Por vía literaria, es evidente que Marcel Proust le dio un gran impulso a la fama de Vermeer. En el mundo académico, quien redescubrió al pintor fue el crítico Théophile Thoré-Bürger. El interés de Thoré-Bürger por Vermeer comenzó en 1842, tras encontrarse con ese mismo cuadro que hipnotizó a Proust, la Vista de Delft, en la Galería Real de Pinturas Mauritshuis de La Haya.
Por aquel entonces, y aunque hoy nos cueste entenderlo, el nombre de Vermeer era totalmente desconocido. Años después, en 1866, Thoré-Bürger, relataría ese redescubrimiento personal en tres artículos que aparecieron en la Gazette des beaux-arts. Sin duda, su labor fue esencial para reivindicar al pintor, y de hecho, él mismo se encargó de localizar y autentificar otras pinturas suyas que hoy consideramos obras maestras.
Imagen superior: «Vista de Delft», Johannes Vermeer (h. 1660, Mauritshuis, La Haya).
Vermeer es un maestro en el tratamiento de la luz. Logra, mediante una puesta en escena indirecta, mostrar la realidad de los interiores holandeses de su época.
En sus cuadros, la vida de los burgueses de la República Neerlandesa, creada en 1588, es retratada en toda suerte de actividades. Se trataba de una sociedad rica, accionista de aquella prominente Compañía Holandesa de las Indias Orientales que, con la captura en 1667 de Macasar, en las Célebes, se hizo con el control del más grande mercado de especias del mundo.
Imagen superior: «La encajera», (Johannes Vermeer, 1669, Museo del Louvre).
Sin duda, uno de los cuadros más celebrados de Vermeer es La encajera. La obra retrata a una mujer concentrada en la confección de un encaje. Por sus ropas, se adivina que es de una posición acomodada.
Se trata de todo un alarde compositivo. Aquí Vermeer utiliza la técnica (fotográfica) de la profundidad de campo para hacer más verosímil la imagen, y además, de esa forma, acentúa la mirada en las zonas que más le interesan al artista: las manos y los instrumentos de confección.

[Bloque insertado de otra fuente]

(** * PM4 command-stream interpreter of the Xenos command processor

    A shallow embedding of [src/xenia/gpu/pm4_command_processor_implement.h]:
    the packet decoder ([ExecutePacket]), the Type-0/1/2/3 executors, the
    Type-3 opcode handlers and the indirect-buffer driver
    ([ExecuteIndirectBuffer]).

    Machine integers are [Z] with the wrap-around written out; guest/host
    memory is a byte map; the register file is a map from register index to
    its 32-bit value; the trace writer and the rendering backend are
    append-only logs of the calls made to them ([trace] records every call
    to the trace writer, whether or not a trace file is open).

    Logging ([XELOGE], [XELOGW], [XELOGGPU]), profiling scopes and prefetch
    hints have no effect on the state and are left out.  The [assert_*]
    macros are checks that do not change the control flow; the model follows
    the code around them, and the condition of the assertion that ends
    [ExecutePacketType3] is kept as [type3_offset_assertion]. *)

From Stdlib Require Import ZArith List Bool Lia.
Import ListNotations.
Local Open Scope Z_scope.

(* ================================================================= *)
(** ** Machine integers *)

Definition u32 (x : Z) : Z := x mod 2 ^ 32.
Definition u64 (x : Z) : Z := x mod 2 ^ 64.

(** [x & ~0x3] on a [uint32_t]. *)
Definition clear_low2 (x : Z) : Z := Z.land x 0xFFFFFFFC.

(** Modelled from the spec: [xe::byte_swap] is defined elsewhere in the
    emulator; it is the byte-swapping primitive of sections 1 and 4.1,
    which reverses the order of the bytes of a value. *)
Definition byte_swap (v : Z) : Z :=
  Z.lor (Z.lor (Z.shiftl (Z.land v 0xFF) 24)
               (Z.shiftl (Z.land (Z.shiftr v 8) 0xFF) 16))
        (Z.lor (Z.shiftl (Z.land (Z.shiftr v 16) 0xFF) 8)
               (Z.land (Z.shiftr v 24) 0xFF)).

(** Modelled from the spec: [byte_swap<unsigned short>], the same
    primitive on a 16-bit value. *)
Definition byte_swap16 (v : Z) : Z :=
  Z.lor (Z.shiftl (Z.land v 0xFF) 8) (Z.land (Z.shiftr v 8) 0xFF).

(* ================================================================= *)
(** ** Memory: a byte map indexed by host address *)

Definition Memory := Z -> Z.

Definition store8 (m : Memory) (a v : Z) : Memory :=
  fun x => if x =? a then v mod 256 else m x.

(** Modelled from the spec: [xe::load<uint32_t>] and [xe::store<uint32_t>]
    are defined elsewhere in the emulator; they are the unswapped host
    accesses under the memory gateway of section 4.3, little-endian on the
    hosts the emulator runs on. *)
Definition load32 (m : Memory) (a : Z) : Z :=
  (m a) mod 256 + (m (a + 1)) mod 256 * 2 ^ 8
  + (m (a + 2)) mod 256 * 2 ^ 16 + (m (a + 3)) mod 256 * 2 ^ 24.

Definition store32 (m : Memory) (a v : Z) : Memory :=
  store8 (store8 (store8 (store8 m a v) (a + 1) (Z.shiftr v 8))
                 (a + 2) (Z.shiftr v 16))
         (a + 3) (Z.shiftr v 24).

Definition store16 (m : Memory) (a v : Z) : Memory :=
  store8 (store8 m a v) (a + 1) (Z.shiftr v 8).

(** A big-endian (guest order) 32-bit read: the host load followed by
    [byte_swap]. *)
Definition load_and_swap32 (m : Memory) (a : Z) : Z :=
  (m a) mod 256 * 2 ^ 24 + (m (a + 1)) mod 256 * 2 ^ 16
  + (m (a + 2)) mod 256 * 2 ^ 8 + (m (a + 3)) mod 256.

(** [std::memset(p, 0, n)]. *)
Fixpoint memset0 (m : Memory) (p : Z) (n : nat) : Memory :=
  match n with
  | O => m
  | S k => memset0 (store8 m (p + Z.of_nat k) 0) p k
  end.

(* ================================================================= *)
(** ** Ring reader *)

Record RingBuffer := mkRing {
  buffer : Z;
  capacity : Z;
  read_offset : Z;
  write_offset : Z
}.

(** Modelled from the spec: the [RingBuffer] class and its methods
    ([read_count], [AdvanceRead], [ReadAndSwap], [read_ptr]) are declared
    elsewhere in the emulator.  Section 3 gives its fields and the amount of readable
    data, [(write_offset - read_offset) mod capacity]; section 4.1 gives
    [advance(n)], which advances the read cursor by [n] modulo [capacity],
    and the swapped 32-bit read, which reads the four bytes at
    [read_offset] and advances by 4 modulo [capacity]. *)
Definition read_count (r : RingBuffer) : Z :=
  (write_offset r - read_offset r) mod capacity r.

(** Modelled from the spec: [RingBuffer::AdvanceRead], section 4.1:
    "advances read cursor by [n_bytes] mod [capacity]". *)
Definition rb_AdvanceRead (n : Z) (r : RingBuffer) : RingBuffer :=
  mkRing (buffer r) (capacity r) ((read_offset r + n) mod capacity r)
         (write_offset r).

(** Modelled from the spec: [RingBuffer::read_ptr], the host address of
    the byte at [read_offset]. *)
Definition read_ptr (r : RingBuffer) : Z := buffer r + read_offset r.

(** Modelled from the spec: the constructor of [RingBuffer] from a buffer
    and a capacity is declared elsewhere; a new reader has both offsets
    at 0. *)
Definition RingBuffer_new (buf cap : Z) : RingBuffer := mkRing buf cap 0 0.

(** Modelled from the spec: [RingBuffer::set_write_offset] is declared
    elsewhere; it keeps the invariant [write_offset < capacity] of
    section 3 by reducing the offset modulo [capacity]. *)
Definition set_write_offset (off : Z) (r : RingBuffer) : RingBuffer :=
  mkRing (buffer r) (capacity r) (read_offset r) (off mod capacity r).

Imagen superior: «La callejuela», Johannes Vermeer (h. 1657, Rijksmuseum, Amsterdam).
Vermeer ha ejercido una notable influencia en el ámbito artístico en general. También en la fotografía.

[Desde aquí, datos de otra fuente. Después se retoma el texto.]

Ltac decide_suffixes Hrev :=
  repeat match goal with
         | |- context [genflux.HasSuffix ?v ?x] =>
             first [ replace (genflux.HasSuffix v x) with false
                       by (symmetry; suffix_test Hrev)
                   | replace (genflux.HasSuffix v x) with true
                       by (symmetry; suffix_test Hrev) ]
         end.

Lemma unit_suffix_digits (ds u : string) (mult : Z) (c : ascii) (r : string) :
  In (u, mult) units -> genflux.rev_string ds "" = String c r -> genflux.is_digit c = true ->
  genflux.unit_suffix (ds ++ u) = (mult, ds).
Proof.
  intros Hin Hrev Hc.
  assert (Hnone : forall x, In x ["t"; "g"; "m"; "k"; "b"]%string ->
            genflux.TrimSuffix ds x = ds).
  { intros x Hx. apply TrimSuffix_none.
    destruct (digit_cases c Hc)
      as [<- | [<- | [<- | [<- | [<- | [<- | [<- | [<- | [<- | [<- | []]]]]]]]]]];
      cbn [In] in Hx;
      destruct Hx as [<- | [<- | [<- | [<- | [<- | []]]]]]; suffix_test Hrev. }
  cbn [units In] in Hin.
  destruct (digit_cases c Hc)
    as [<- | [<- | [<- | [<- | [<- | [<- | [<- | [<- | [<- | [<- | []]]]]]]]]]];
    repeat (destruct Hin as [Hin | Hin];
            [ injection Hin as <- <-; unfold genflux.unit_suffix;
              rewrite ?string_app_nil_r; decide_suffixes Hrev; cbn [orb];
              rewrite ?TrimSuffix_same;
              rewrite ?(TrimSuffix_none (ds ++ "t") "tb"), ?(TrimSuffix_none (ds ++ "g") "gb"),
                ?(TrimSuffix_none (ds ++ "m") "mb"), ?(TrimSuffix_none (ds ++ "k") "kb")
                by suffix_test Hrev;
              rewrite ?TrimSuffix_same, ?Hnone by (cbn; tauto);
              reflexivity
            | ]);
    contradiction.
Qed.

Lemma digit_not_space (c : ascii) : genflux.is_digit c = true -> genflux.is_space c = false.
Proof.
  intros H. destruct (digit_cases c H)
    as [<- | [<- | [<- | [<- | [<- | [<- | [<- | [<- | [<- | [<- | []]]]]]]]]]]; reflexivity.
Qed.

(** [ParseFloat] on a string of digits: the decimal literal of its value. *)
Lemma ParseFloat_digits (ds : string) (n k : Z) :
  genflux.read_digits ds 0 0 = (n, k, ""%string) -> ds <> ""%string ->
  PrimFloat.is_infinity (IEEE.dec n 0) = false ->
  genflux.ParseFloat (F := float) ds = Ok (IEEE.dec n 0).
Proof.
  intros Hread Hne Hfin.
  destruct (read_digits_only ds 0 0 n k Hread) as [Hd Hk].
  destruct (digits_ends ds Hd Hne) as [(c & r & -> & Hc) _].
  assert (Hk1 : 0 < k) by (cbn [String.length] in Hk; lia).
  unfold genflux.ParseFloat, genflux.special.
  rewrite (ToLower_digits _ Hd).
  destruct (digit_cases c Hc)
    as [<- | [<- | [<- | [<- | [<- | [<- | [<- | [<- | [<- | [<- | []]]]]]]]]]];
    cbn [String.eqb Ascii.eqb Bool.eqb andb orb]; rewrite Hread;
    replace (k + 0 =? 0) with false by (symmetry; apply Z.eqb_neq; lia);
    cbn [dec IEEE_Float64 is_inf Z.sub Z.opp Z.add]; rewrite Hfin; reflexivity.
Qed.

Hay un cuadro, La callejuela (Het Straatje), con figuras en diferentes planos y con una técnica moderna, que fue conscientemente copiado por uno de los grandes fotógrafos norteamericanos: Jack Delano (1914-1997). En la necrológica que el New York Times dedicó a Delano el 15 de agosto de 1997 se menciona una fotografía hecha en 1941 en Greene County (Georgia) al estilo de Vermeer. Dicha fotografía recoge varias personas en diferentes planos, a la manera del artista holandés.
Imagen superior: Greene County, Georgia, junio de 1941, de Jack Delano. Jack Delano fue uno de los fotógrafos contratados por la Farm Security Administration (FSA) en los años treinta. Era de origen ruso-ucraniano ‒nació en Kiev‒ y se instaló en Puerto Rico a partir de 1946. Compuso piezas para ballet, obras orquestales, música de cámara y un repertorio coral que le llevó a colaborar con el poeta e historiador Tomás Blanco.

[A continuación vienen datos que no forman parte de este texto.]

(** C2, amended. On the JSON route [/uploadJson], for a request that passes
    the middleware and carries an image whose bytes start with the PNG
    signature and which the PNG reader decodes to the two by two bitmap of
    opaque red samples, with no directory in the way of the new file: the
    answer is [{ success: true, filename }]; the document stored under that
    name in the storage directory has [width] 2, [height] 2 and exactly four
    pixels [{r:255, g:0, b:0, a:255}]; and [/getImage/:name] with the
    returned name, by a request that passes the middleware, answers with
    that same document. *)
Theorem C2_json_upload_stores_pixels_and_reads_back
    (pw : jsstring)
    (PNG_sync_read jpeg_decode : list byte -> jsstring + Bitmap.t)
    (from_base64 : jsstring -> list byte) (toISOString : N -> jsstring)
    (dir : jsstring) (st : State) (req : Request) (clock : Clock) :
  let b64 := default [] (js_or (body_imageBase64 req) (body_image req)) in
  let fileName :=
    file_name clock
      (sanitizeFileName (default [] (js_or (body_name req) (Some (str "upload"))))) in
  let filePath := path_join (STORAGE_DIR dir) fileName in
  let reply := post_uploadJson pw PNG_sync_read jpeg_decode from_base64
                 toISOString dir st req clock in
  block_active (failedAttempts st !! req_ip req) (t_check clock) = false ->
  mismatch pw req = false ->
  truthy (js_or (body_imageBase64 req) (body_image req)) = true ->
  firstn 8 (from_base64 b64) = PNG_MAGIC ->
  PNG_sync_read (from_base64 b64) = inr red_bitmap ->
  files st !! filePath <> Some Dir ->
  response reply
  = {| status := 200;
       body := Json (JObj [(str "success", JBool true);
                           (str "filename", JStr fileName)]) |}
  /\ calls reply = [WriteJson filePath]
  /\ exists doc : JSON,
       files (after reply) = <[filePath := JsonFile doc]> (files st)
       /\ files (after reply) !! filePath = Some (JsonFile doc)
       /\ json_get (str "filename") doc = Some (JStr fileName)
       /\ json_get (str "width") doc = Some (JNum 2)
       /\ json_get (str "height") doc = Some (JNum 2)
       /\ json_get (str "pixels") doc
          = Some (JArr (repeat (JObj [(str "r", JNum 255); (str "g", JNum 0);
                                      (str "b", JNum 0); (str "a", JNum 255)]) 4))
       /\ forall (guard : gmap jsstring Entry) (req2 : Request) (clock2 : Clock),
            params_name req2 = fileName ->
            block_active (guard !! req_ip req2) (t_check clock2) = false ->
            mismatch pw req2 = false ->
            response (get_getImage pw dir
                        {| failedAttempts := guard; files := files (after reply) |}
                        req2 clock2)
            = {| status := 200; body := Json doc |}.
Proof.
  intros b64 fileName filePath reply Hna Hok Himg Hmagic Hread Hnodir.
  subst reply. unfold post_uploadJson.
  rewrite guarded_pass by assumption.
  rewrite (image_field_present req Himg).
  fold b64. rewrite (decode_png _ _ _ _ Hmagic Hread).
  cbn [files width height pixels]. fold fileName. fold filePath.
  rewrite writeJson_file by exact Hnodir.
  cbn [response after calls files].
  split; [reflexivity|]. split; [reflexivity|].
  eexists. split; [reflexivity|].
  split; [apply lookup_insert_eq|].
  split; [reflexivity|]. split; [reflexivity|]. split; [reflexivity|].
  split; [reflexivity|].
  intros guard req2 clock2 Hname Hna2 Hok2.
  erewrite getImage_found; [reflexivity | exact Hna2 | exact Hok2 |].
  cbn [files]. rewrite Hname. unfold fileName at 1.
  rewrite basename_file_name. fold fileName. fold filePath.
  apply lookup_insert_eq.
Qed.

Asimismo, escribió junto a su esposa libros infantiles y en 1957 participó en la fundación de la primera televisión educativa de Puerto Rico: el canal público WIPR. Incluso dirigió una película, Los peloteros (1951), sobre unos niños pobres que aman el béisbol en una comunidad rural.
Delano tenía un gusto especial por las fotografías que cuentan cosas. Sus imágenes dejan traslucir trastiendas que se intuyen, y que obligan al espectador a imaginar el universo que las rodea.
Vermeer y Delano utilizan una técnica difícil. Imaginan un conjunto y muestran solamente un fragmento. De esa forma, consiguen una profundidad narrativa mucho mayor, y provocan las dos sensaciones más potentes que puede proporcionar la visión del arte: la inquietud y la curiosidad.